Tuesday, 13 September 2011

Cutting MPs will shrink the talent pool even further

I’ve been reading the second volume of Chris Mullins’ diaries, the former MP who stepped down at the last General Election. Entitled Decline and Fall the diaries chart the final two years of New Labour. Before you ask, yes Gordon’s behaviour was as bad as we have been led to believe!

The book is chock full of lovely little anecdotes about the great and the good, from Gordon punching the headrest of his chauffeured limo in frustration, to a weekend with Prince Charles discussing environmental issues at Highgrove (“of course he’ll make a bloody awful King, he wants to change things”) along with a series of cameos by my own favourite former MP, Alan Simpson.

Anyway, the reason I bring this up is that Mullin was granted the honour of a valedictory speech in the House of Commons before the last General Election. During the course of his speech he said this about Government:

“Mr Speaker, government needs to become a little less frenetic. The practice of annual reshuffles is massively destabilising and confers enormous power on the civil service. There have been eight secretaries of State for work and pensions in the ten years since that department was invented. Of late we have been getting through Home Secretaries at the rate of almost one a year. Goodness knows how many Health and Education secretaries we have had. We are on our tenth Europe minister. Our ninth or tenth Prisons minister. I was the sixth Africa minister, the current incumbent is the ninth. Mr Speaker, this does not make for good government.”

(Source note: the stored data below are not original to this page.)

(* ===== verification/SignInScenario.v ===== *)
(** * Concrete sign-ins

    A small set of codes, sessions and grants at which the theorems on sign-in
    are applied, with concrete stand-ins for signing, hashing and OpenPGP, and
    decision procedures for the invariants. *)
From S2P Require Import Prelude GoLib GoNet Json Model Lock Cache Effects World Store Handler Scenario Session Token Login Device SignIn.
From stdpp Require Import options.
Local Open Scope Z_scope.
Local Open Scope go_scope.

(** A token is the id of its session, and every token is a user's. *)
Definition plain_jwt : Jwt := {|
  SignedString _ c := Ok (cl_SessionID c);
  ParseWithClaims key now token :=
    match key "HS256" with
    | Some _ => Ok (MkClaims "user" 4242420001 "op@example.org" token "j" "access" "email" "" "" "4242420001" now now (now + Minute))
    | None => Err "no key"
    end
|}.
(** Nothing is hidden: hashes are the texts themselves. *)
Definition plain_digest : Digest := {| sha256 l := l; mac_sha256 _ l := l |}.
Definition plain_bcrypt : Bcrypt := {|
  GenerateFromPassword p _ := Ok p;
  CompareHashAndPassword h p := h =s p
|}.
(** A signed message is its text, and every signature is by the key AB. *)
Definition plain_pgp : OpenPGP := {|
  Block := string;
  Entity := string;
  Decode s := (Some s, "");
  Block_Bytes b := b;
  ReadArmoredKeyRing s := Ok [s];
  ReadKeyRing s := Ok [s];
  VerifySignature _ _ := Ok [chr 171]
|}.

Definition desk_cfg : Config := MkConfig "secret" (15 * Minute) (15 * Minute) (30 * Day) (12 * Hour) (15 * Minute) "" "https://www.example.com".
Definition desk_env : AuthEnv :=
  MkAuthEnv desk_cfg false (λ _, Ok "op@example.org") (λ _, Ok ["AB"]) (λ _, Err "not found") (λ _ _ _, Ok true)
    (λ _ _ _, None) (λ l, l).
(** A request with an access token and a refresh cookie. *)
Definition desk_req (token : string) (cookie : option string) : Req :=
  MkReq Background "198.51.100.7:4000" (if token =s "" then "" else "Bearer " +:+ token) "TUI/1" cookie true "" "center" "".

Definition desk_now : Z := 1000000000 * Second.
Definition desk_code (id code : string) (failures : Z) : UserLoginCode :=
  MkCode id 4242420001 "op@example.org" code (desk_now + 10 * Minute) false failures time_zero.
Definition desk_challenge : GPGChallenge :=
  MkChallenge "g1" 4242420001 ["AB"] "00ff" (desk_now + 10 * Minute) false time_zero.
Definition desk_session (id subject : string) (asn : option Z) (admin parent : option string) (hash : string) (revoked : option Z)
  : AuthSession :=
  MkSession id subject asn admin "op@example.org" parent hash "" None "TUI/1" "198.51.100.7" "TUI/1" "email"
    (desk_now - Hour) None (desk_now + Day) revoked "".
Definition desk_grant (status : string) : AuthDeviceGrant :=
  MkGrant "d1" (@hashDeviceSecret plain_digest desk_env "device" "ap_dev_x") (@hashDeviceSecret plain_digest desk_env "user" "ABCDEFGH")
    "tui" "laptop" "1.0" ["user"] status
    (if status =s "pending" then None else Some 4242420001) (if status =s "pending" then "" else "op@example.org")
    (if status =s "pending" then None else Some "s1") None "198.51.100.7" "TUI/1" None "" 0 None None
    (desk_now - Minute) (desk_now + 9 * Minute) None None None.
(** Sessions s1 of the operator, s2 of an administrator, and s3 of the
    administrator as the operator; s2 may have been revoked. *)
Definition desk_auth (status : string) (revoked : option Z) : AuthDB :=
  MkAuthDB {["c1" := desk_code "c1" "123456" 0]} {["g1" := desk_challenge]}
    (<["s1" := desk_session "s1" "user" (Some 4242420001) None None (@hashRefreshToken plain_digest "tok") None]>
     (<["s2" := desk_session "s2" "admin" None (Some "a1") None (@hashRefreshToken plain_digest "adm") revoked]>
      {["s3" := desk_session "s3" "impersonation" (Some 4242420001) (Some "a1") (Some "s2") (@hashRefreshToken plain_digest "imp") None]}))
    {["d1" := desk_grant status]} {["root@example.org" := MkAdmin "a1" "root@example.org" "pw"]}.
Definition rnd (c : ascii) : option (list ascii) := Some [c; c; c].
Definition desk_world : World :=
  MkWorld (sample_db "active") (MkCache None None "" false) (MkRedis ∅ desk_now) ∅ ∅
    (MkExt [] ["u1"; "u2"; "u3"; "u4"; "u5"; "u6"] [rnd "a"; rnd "b"; rnd "c"; rnd "d"; rnd "e"; rnd "f"] [] []) [].
Definition desk (status : string) (revoked : option Z) : ASt := MkASt (desk_auth status revoked) desk_world.

Definition asn1 : Z := 4242420001.
(** Thread by thread, in turns. *)
Definition rounds (n : nat) (threads : nat) : list nat := mjoin (replicate n (seq 0 threads)).

(** ** Deciding the invariants *)
Definition grants_wfb (s : ASt) : bool :=
  bool_decide (map_Forall (λ id g, dg_ID g = id
    ∧ map_Forall (λ id' g', dg_DeviceCodeHash g = dg_DeviceCodeHash g' → id = id') (s_grants s)) (s_grants s)).
Lemma grants_wfb_ok s : grants_wfb s = true → grants_wf s.
Proof.
  unfold grants_wfb. rewrite bool_decide_eq_true. intros H. split.
  - intros id g Hg. apply (H id g Hg).
  - intros id id' g g' Hg Hg'. destruct (H id g Hg) as [_ Hd]. by apply (Hd id' g').
Qed.
Definition ids_okb (s : ASt) : bool :=
  bool_decide (NoDup (s_uuid s)) && bool_decide (map_Forall (λ id c, lc_ID c = id ∧ id ∉ s_uuid s) (s_codes s))
  && bool_decide (map_Forall (λ id _, id ∉ s_uuid s) (s_gpg s)).
Lemma ids_okb_ok s : ids_okb s = true → ids_ok s.
Proof.
  unfold ids_okb. rewrite !andb_true_iff, !bool_decide_eq_true. intros [[H1 H2] H3].
  split; [done|intros id c Hc; by apply H2|intros id c Hc; by eapply H3].
Qed.
Definition fresh_tokensb {DG : Digest} (h : string) (s : ASt) : bool :=
  forallb (λ o, match o with Some b => hashRefreshToken (EncodeToHex b) <>s h | None => true end) (e_rnd (w_ext (a_world s))).
Lemma fresh_tokensb_ok {DG : Digest} h s : fresh_tokensb h s = true → fresh_tokens h s.
Proof. intros H _ b Hb. rewrite list_elem_of_In in Hb. apply (proj1 (forallb_forall _ _) H) in Hb. cbn in Hb. by boolify. Qed.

From personal experience I can add to this. During the time of New Labour from 1997 to 2010 we had 10, (count them, 10) Energy Ministers! As one of my clients in the building products sector supplying renewable energy equipment, once said to me, “we get one Minister up to speed and then we have to start all over again.”

Why do I bring this up? Because today our Coalition Government is proposing to reduce the number of MPs to 600 from 650. That means future Governments will be taken from an even smaller talent pool than previously (unlike the American President who gets to appoint a Commerce secretary for example who has actually worked in industry!).

This is bad policy as Michael White points out today in The Guardian. At best it is ill-thought through and populist (after the expenses scandal I suspect it will gather a lot of support in the country), but at worst it is gerrymandering!